Full Web Apps with FastAPI Transcripts
Chapter: Course conclusion and review
Lecture: GET/POST/Redirect pattern

Login or purchase this course to watch this video and the rest of the course contents.
0:00 The next thing that we looked at was, how do we get users to register or log in to the website? We talked about a lot of interesting things like,
0:08 how should we structure our User class? And what kind of validation should we have? And how do we store it with things like passlib and so on?
0:14 But one of the important takeaways, the more broad lesson from that chapter really was about: How do I create an HTML
0:22 form that I let the user type into, with validation that they can then submit back
0:27 to the site? The starting point for that was understanding we're probably best off using
0:32 this GET > POST > Redirect pattern, and it's incredibly easy to do in FastAPI. So we're gonna set up a page that we GET,
0:41 that's the empty form, we're gonna fill it out like, hey, click here to register for the site and the empty form fills up, shows
0:47 up. We fill it out by editing it locally, and then we want to save it.
0:51 Now, assuming that we passed all the local validation like the HTML5 required and is an email and so on, we're gonna submit that through an HTTP POST,
1:01 that's how forms are submitted to a different method in our website. we put the @app.get() on the first one, we put @app.post() on the second one,
1:11 even though they have the same URL. Over there we used our view model to validate and convert our data,
1:16 if everything worked, we saved that back to the database, and then we issue a 302 Redirect.
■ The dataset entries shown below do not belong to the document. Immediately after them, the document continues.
(** * League table widget (widget.js): model and verified properties

    A shallow embedding of [widget.js].  The widget is an event-driven
    script: every handler runs to completion on the single UI thread, so a
    handler is a function from the widget state to a completion (normal, or
    an uncaught [TypeError]).

    Modelling choices, all taken from the source:
    - the module-level [let] variables are the fields of [State];
    - row objects and arrays live in a [Heap] and are referred to by
      location, because [renderLeague] copies rows ([{...x}]), sorts an
      array in place and writes [position] into objects;
    - [standingsByLeague] is a JavaScript object used as a map: an
      association list kept in own-property order;
    - numeric statistics are integers ([Z]); an absent, [undefined] or
      [null] field is [None];
    - a message payload is an object whose properties are read at the
      types of the message contract: a league id is a string, standings
      are an array of rows, [standingsByLeague] maps ids to such arrays;
    - [String.prototype.localeCompare], whose result depends on the
      browser's locale data, is a parameter of the development;
    - the Tabulator grid, the [<select>] element and [window.parent] are
      modelled by what the script does to them: the rows handed to
      [setData], the options and value of the select, and a trace of
      effects. *)

From Stdlib Require Import ZArith Ascii String List Sorted Permutation Lia Bool.
From stdpp Require Import base option list strings.

Local Open Scope string_scope.

(** ** Data model *)

(** A [TeamRow] as the code reads it.  Every property is optional. *)
Record Row := mkRow {
  equipeName   : option string;
  points       : option Z;
  victoires    : option Z;
  defaites     : option Z;
  nuls         : option Z;
  forfaits     : option Z;
  butsPour     : option Z;
  butsContre   : option Z;
  differentiel : option Z;
  teamUrl      : option string;
  position     : option Z
}.

(** The object literal [{}]. *)
Definition emptyRow : Row :=
  mkRow None None None None None None None None None None None.

(** [r.position = p] *)
Definition set_position (p : Z) (r : Row) : Row :=
  mkRow (equipeName r) (points r) (victoires r) (defaites r) (nuls r)
        (forfaits r) (butsPour r) (butsContre r) (differentiel r)
        (teamUrl r) (Some p).


(** A league entry of the selector: [{ id, name }], with the alternative
    labels [div] and [label] that [populateLeagueDropdown] also reads. *)
Record League := mkLeague {
  id    : string;
  name  : option string;
  div   : option string;
  label : option string
}.

(** ** JavaScript objects used as maps

    Own string keys enumerate with the array indices first, in ascending
    numeric order, and the other keys after them in insertion order.  The
    association list is kept in that order, so [Object.keys] is [map fst]. *)

Definition jsobj (V : Type) : Type := list (string * V).

Definition digit_of (c : ascii) : option N :=
  let n := N_of_ascii c in
  if ((48 <=? n) && (n <=? 57))%N then Some (n - 48)%N else None.

Fixpoint parse_digits (s : string) (acc : N) : option N :=
  match s with
  | EmptyString => Some acc
  | String c s' =>
      match digit_of c with
      | Some d => parse_digits s' (10 * acc + d)%N
      | None => None
      end
  end.

(** The canonical numeric strings below 2^32 - 1. *)
Definition array_index (k : string) : option N :=
  match k with
  | EmptyString => None
  | String c s' =>
      if Ascii.eqb c "0"%char
      then (if String.eqb s' "" then Some 0%N else None)
      else match parse_digits k 0 with
           | Some n => if (n <? 4294967295)%N then Some n else None
           | None => None
           end
  end.

Section JsObj.
Context {V : Type}.

(** [o[k]] *)
Fixpoint obj_get (k : string) (o : jsobj V) : option V :=
  match o with
  | [] => None
  | (k', v) :: o' => if String.eqb k' k then Some v else obj_get k o'
  end.

Definition obj_has (k : string) (o : jsobj V) : bool :=
  match obj_get k o with Some _ => true | None => false end.

(** Overwrite the value of an existing key, keeping its place. *)
Fixpoint obj_replace (k : string) (v : V) (o : jsobj V) : jsobj V :=
  match o with
  | [] => []
  | (k', v') :: o' =>
      if String.eqb k' k then (k', v) :: o' else (k', v') :: obj_replace k v o'
  end.

(** Create the array-index key [k] (numeric value [n]): it goes before the
    first key that is not an index or is a larger index. *)
Fixpoint obj_add_index (n : N) (k : string) (v : V) (o : jsobj V) : jsobj V :=
  match o with
  | [] => [(k, v)]
  | (k', v') :: o' =>
      match array_index k' with
      | Some n' =>
          if (n' <? n)%N then (k', v') :: obj_add_index n k v o'
          else (k, v) :: o
      | None => (k, v) :: o
      end
  end.

(** [o[k] = v] *)
Definition obj_set (k : string) (v : V) (o : jsobj V) : jsobj V :=
  if obj_has k o then obj_replace k v o
  else match array_index k with
       | Some n => obj_add_index n k v o
       | None => (o ++ [(k, v)])%list
       end.

(** [Object.keys(o)] *)
Definition Object_keys (o : jsobj V) : list string := map fst o.
End JsObj.

(** ** The heap of row objects and arrays *)

Record Heap := mkHeap {
  objs : list Row;          (* row objects, by location *)
  arrs : list (list nat)    (* arrays of row references, by location *)
}.

Definition read_obj (h : Heap) (l : nat) : Row := default emptyRow (objs h !! l).
Definition read_arr (h : Heap) (a : nat) : list nat := default [] (arrs h !! a).

Definition write_obj (l : nat) (r : Row) (h : Heap) : Heap :=
  mkHeap (<[l := r]> (objs h)) (arrs h).
Definition write_arr (a : nat) (ls : list nat) (h : Heap) : Heap :=
  mkHeap (objs h) (<[a := ls]> (arrs h)).

(** A fresh object, and a fresh array. *)
Definition alloc_obj (r : Row) (h : Heap) : Heap * nat :=
  (mkHeap (objs h ++ [r])%list (arrs h), length (objs h)).
Definition alloc_arr (ls : list nat) (h : Heap) : Heap * nat :=
  (mkHeap (objs h) (arrs h ++ [ls])%list, length (arrs h)).

(** The rows an array holds, read through the heap. *)
Definition rows_of (h : Heap) (a : nat) : list Row :=
  map (read_obj h) (read_arr h a).

(** [src.map(x => ({ ...x }))], before the result array is allocated: one
    fresh object per element, each a copy of the element's properties. *)
Fixpoint copy_each (src : list nat) (h : Heap) : Heap * list nat :=
  match src with
  | [] => (h, [])
  | x :: xs =>
      let '(h1, c) := alloc_obj (read_obj h x) h in
      let '(h2, cs) := copy_each xs h1 in
      (h2, c :: cs)
  end.

(** Row values entering the heap as new objects in a new array: what a
    message's structured clone, or an array literal of object literals,
    produces. *)
Fixpoint new_objs (rs : list Row) (h : Heap) : Heap * list nat :=
  match rs with
  | [] => (h, [])
  | r :: rs' =>
      let '(h1, l) := alloc_obj r h in
      let '(h2, ls) := new_objs rs' h1 in
      (h2, l :: ls)
  end.

Definition new_array (rs : list Row) (h : Heap) : Heap * nat :=
  let '(h1, ls) := new_objs rs h in alloc_arr ls h1.

(** A whole id-to-rows object entering the heap. *)
Fixpoint new_standings (m : jsobj (list Row)) (h : Heap) : Heap * jsobj nat :=
  match m with
  | [] => (h, [])
  | (k, rs) :: m' =>
      let '(h1, a) := new_array rs h in
      let '(h2, o) := new_standings m' h1 in
      (h2, (k, a) :: o)
  end.

(** ** [Array.prototype.sort]

    The language requires the sort to be stable; for a consistent
    comparator the result is then determined ([array_sort_unique] below),
    and it is the one this insertion sort computes: [x] is placed before
    the first later element that does not compare below it. *)

Section ArraySort.
Context {A : Type} (cmp : A -> A -> Z).

Fixpoint sort_insert (x : A) (l : list A) : list A :=
  match l with
  | [] => [x]
  | y :: l' => if (cmp x y <=? 0)%Z then x :: l else y :: sort_insert x l'
  end.

Definition array_sort (l : list A) : list A := foldr sort_insert [] l.

(** [x] may stand before [y] under the comparator. *)
Definition cmp_le (x y : A) : Prop := (cmp x y <= 0)%Z.

(** [x] and [y] rank the same: each may stand before the other. *)
Definition same_rank (x y : A) : bool :=
  ((cmp x y <=? 0) && (cmp y x <=? 0))%Z.
End ArraySort.

(** ** Ranking *)

(** [x ?? 0] *)
Definition nullish0 (x : option Z) : Z := default 0%Z x.

(** [x || y] on numbers: the first operand unless it is zero. *)
Definition js_or (x y : Z) : Z := if (x =? 0)%Z then y else x.

(** [String(r.equipeName || "")] *)
Definition nameKey (r : Row) : string := default "" (equipeName r).

(** ** Escaping and the team cell *)

(** The double-quote character. *)
Definition dquote : ascii := ascii_of_nat 34.
Definition dq : string := String dquote EmptyString.

(** The replacement function of [escapeHtml]: the entity of each of the five
    characters its pattern matches: ampersand, less-than, greater-than,
    double quote and apostrophe. *)
Definition html_entity (c : ascii) : string :=
  if Ascii.eqb c "&"%char then "&amp;"
  else if Ascii.eqb c "<"%char then "&lt;"
  else if Ascii.eqb c ">"%char then "&gt;"
  else if Ascii.eqb c dquote then "&quot;"
  else if Ascii.eqb c "'"%char then "&#39;"
  else String c EmptyString.

Fixpoint escapeHtml (s : string) : string :=
  match s with
  | EmptyString => EmptyString
  | String c s' => html_entity c ++ escapeHtml s'
  end.

Fixpoint escapeAttr (s : string) : string :=
  match s with
  | EmptyString => EmptyString
  | String c s' =>
      (if Ascii.eqb c dquote then "&quot;" else String c EmptyString)
      ++ escapeAttr s'
  end.

(** Truthiness of an optional string property: present and not empty. *)
Definition truthy (o : option string) : bool :=
  match o with
  | Some s => negb (String.eqb s "")
  | None => false
  end.


(** ** Messages *)

(** A property value of a message payload, read at the type the message
    contract gives the property. *)
Inductive PropValue :=
  | PString (s : string)
  | PLeagues (ls : list League)
  | PRows (rs : list Row)
  | PStandings (m : jsobj (list Row))
  | POther.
Remember, with FastAPI,
1:23 a regular redirect keeps the POST behavior, the POST verb flowing. So we wanted to issue a 302, it's over here, go do a GET request to that,
1:31 which was the more standard web behavior that you would expect. If this didn't work,
1:36 we just have the view model return the data that they had entered back to the form by returning the dictionary with the same template.
1:43 Easy as it can be. This is the way almost every HTML form, that's not some kind of JavaScript single page
1:49 app driven type of thing, this is how it works and how it's easiest to implement in FastAPI.